Unfortunately, because radio contact was non-existent, they were not advised that the dropping zone had been captured by the Germans and the whole area was ringed by anti-aircraft guns. So when our unarmed planes came in without a fighter escort they were met with a wall of bursting shrapnel and a hail of small arms fire.
Len Wilson fortunately flew through this without being hit, but as he pulled away an anti-aircraft gun at the edge of a wood shot him down.
An eye witness reported that three parachutes came out of the Dakota and the pilot tried to crash his craft on the gun site which had shot him down in an effort to protect those behind him.
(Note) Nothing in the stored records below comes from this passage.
Lemma wrong_type_is_refused_witness :
  inboundHandler (lib := sampleLibrary) quietEnv
    (Value (JObject [("items", JString "A1"); ("Ship_To", JNumber "7")])) acmeState
  = (inboundCounter_Inc acmeState, mkResponse 400 ("Invalid JSON" ++ nl)).
Proof.
  apply (wrong_type_is_refused (lib := sampleLibrary) quietEnv
           [("items", JString "A1"); ("Ship_To", JNumber "7")] acmeState
           "Ship_To" (JNumber "7") FShipTo);
    [right; now left | reflexivity | reflexivity | reflexivity].
Defined.

Lemma unknown_member_is_ignored_witness :
  inboundHandler (lib := sampleLibrary) quietEnv acmeBody emptyState
  = inboundHandler (lib := sampleLibrary) quietEnv
      (Value (JObject [("ship_to", JString "Acme")])) emptyState.
Proof.
  exact (unknown_member_is_ignored (lib := sampleLibrary) quietEnv
           [("ship_to", JString "Acme")] [] "item_list" (JString acmeItems)
           emptyState eq_refl).
Defined.

Lemma ship_to_round_trip_witness :
  exists t,
    db (fst (inboundHandler (lib := sampleLibrary) quietEnv
               (Value (JObject ([("ship_to", JString "Old")]
                                ++ ("SHIP_TO", JString "Acme")
                                   :: [("items", JString "A1")]))) emptyState))
    = db emptyState ++ [t]
    /\ ShipTo t = "Acme"
    /\ contains "Acme" (record_line t)
    /\ contains (record_line t ++ nl ++ nl)
         (body (snd (outboundHandler quietEnv
            (run (lib := sampleLibrary)
                 [mkRequest "POST" "/inbound" emptyObject laterEnv]
                 (fst (inboundHandler (lib := sampleLibrary) quietEnv
                         (Value (JObject ([("ship_to", JString "Old")]
                                          ++ ("SHIP_TO", JString "Acme")
                                             :: [("items", JString "A1")])))
                         emptyState)))))).
Proof.
  apply (ship_to_round_trip (lib := sampleLibrary) quietEnv
           [("ship_to", JString "Old")] [("items", JString "A1")] "SHIP_TO" "Acme"
           emptyState (mkTransaction "" zeroTime "Acme" "A1" "")
           [stamp quietEnv (mkTransaction "" zeroTime "Acme" "A1" "")]
           [mkRequest "POST" "/inbound" emptyObject laterEnv] quietEnv);
    try reflexivity.
  intros k' v' [H | []]. injection H as <- <-. discriminate.
Defined.

Lemma primary_key_stays_unique_witness :
  NoDup (map ID (db (run (lib := sampleLibrary) sampleRun emptyState)))
  /\ List.length (db (run (lib := sampleLibrary) sampleRun emptyState)) = 2%nat.
Proof.
  split; [| reflexivity].
  apply (primary_key_stays_unique (lib := sampleLibrary) sampleRun emptyState).
  constructor.
Defined.

Lemma published_stay_stored_witness :
  published_are_stored sampleLibrary (run (lib := sampleLibrary) sampleRun emptyState).
Proof.
  apply (published_stay_stored (lib := sampleLibrary) sampleRun emptyState).
  intros m [].
Defined.

Lemma counters_since_start_witness :
  openErr goodBoot = None /\ migrateErr goodBoot = None
  /\ db (mkState [acmeRow] [] [] 0 0 ["Server running on port 8086"] []) = [acmeRow]
  /\ inboundCounter (run (lib := sampleLibrary) sampleRun
                         (mkState [acmeRow] [] [] 0 0 ["Server running on port 8086"] []))
     = N.of_nat (List.length (filter toInbound sampleRun))
  /\ outboundCounter (run (lib := sampleLibrary) sampleRun
                          (mkState [acmeRow] [] [] 0 0 ["Server running on port 8086"] []))
     = N.of_nat (List.length (filter toOutbound sampleRun)).
Proof.
  exact (counters_since_start (lib := sampleLibrary) goodBoot [acmeRow] []
           (mkState [acmeRow] [] [] 0 0 ["Server running on port 8086"] [])
           sampleRun eq_refl).
Defined.

Lemma egress_after_ingress_witness :
  exists before after,
    body (snd (outboundHandler shuffledEnv acmeState)) = report before
    /\ body (snd (outboundHandler shuffledEnv
               (fst (inboundHandler (lib := sampleLibrary) laterEnv itemsBody acmeState))))
       = report after
    /\ Permutation after
         (before ++ [stamp laterEnv (mkTransaction "" zeroTime "Acme" acmeItems "")])
    /\ (findOrder shuffledEnv = [] ->
        body (snd (outboundHandler shuffledEnv
                (fst (inboundHandler (lib := sampleLibrary) laterEnv itemsBody acmeState))))
        = (body (snd (outboundHandler shuffledEnv acmeState))
           ++ record_line (stamp laterEnv (mkTransaction "" zeroTime "Acme" acmeItems ""))
           ++ nl ++ nl)%string).
Proof.
  apply (egress_after_ingress (lib := sampleLibrary) laterEnv itemsBody acmeState
           (mkTransaction "" zeroTime "Acme" acmeItems "")
           (db acmeState ++ [stamp laterEnv (mkTransaction "" zeroTime "Acme" acmeItems "")])
           shuffledEnv);
    reflexivity.
Defined.

Lemma egress_output_only_grows_witness :
  exists before after more,
    body (snd (outboundHandler quietEnv acmeState)) = report before
    /\ body (snd (outboundHandler shuffledEnv
               (run (lib := sampleLibrary) sampleRun acmeState)))
       = report after
    /\ Permutation after (before ++ more)
    /\ (findOrder quietEnv = [] -> findOrder shuffledEnv = [] ->
        body (snd (outboundHandler shuffledEnv
                (run (lib := sampleLibrary) sampleRun acmeState)))
        = (body (snd (outboundHandler quietEnv acmeState)) ++ report more)%string).
Proof.
  exact (egress_output_only_grows (lib := sampleLibrary) sampleRun acmeState
           quietEnv shuffledEnv eq_refl eq_refl).
Defined.

Lemma unreadable_date_is_refused_witness :
  inboundHandler (lib := sampleLibrary) quietEnv
    (Value (JObject [("ship_to", JString "Acme"); ("date", JString "yesterday")]))
    emptyState
  = (inboundCounter_Inc emptyState, mkResponse 400 ("Invalid JSON" ++ nl)).
Proof.
  apply (unreadable_date_is_refused (lib := sampleLibrary) quietEnv
           [("ship_to", JString "Acme"); ("date", JString "yesterday")]
           emptyState "date" (JString "yesterday"));
    [right; now left | reflexivity |].
  right. exists "yesterday". split; reflexivity.
Defined.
But he must have died at the last minute, slumping over the controls, for he veered off to the left and struck a tree, and crashed into a garden, partly demolishing a house.
Four bodies were taken out of the wreckage and buried in the garden; these were Wilson, Osborne, French and Grace. Driver Newth was seriously injured and taken to hospital where he died.
When the war ended the bodies were re-interred at the Airborne Cemetery at Oosterbeek, where it was noted that in the middle of these graves was a gravestone to “An Unknown Airman”. Because the bodies from the garden had all been buried together and because the aircrew and despatchers were all known, it could not possibly be an unknown airman. A letter from HQ of the Air Despatch Regiment assured that all the despatchers were killed in action.
This information conflicted with that of the eye witness who said three people had baled out. After some research, it was proved that Drivers Dilworth and Jenkinson were taken prisoners of war, as was Graydon. It was known that Wilson, Osborne and French had been buried in the garden and Newth had died in hospital. So that left only L/Cpl James Grace, positively identifying the “Unknown Airman”. The stone was replaced with one giving the correct inscription.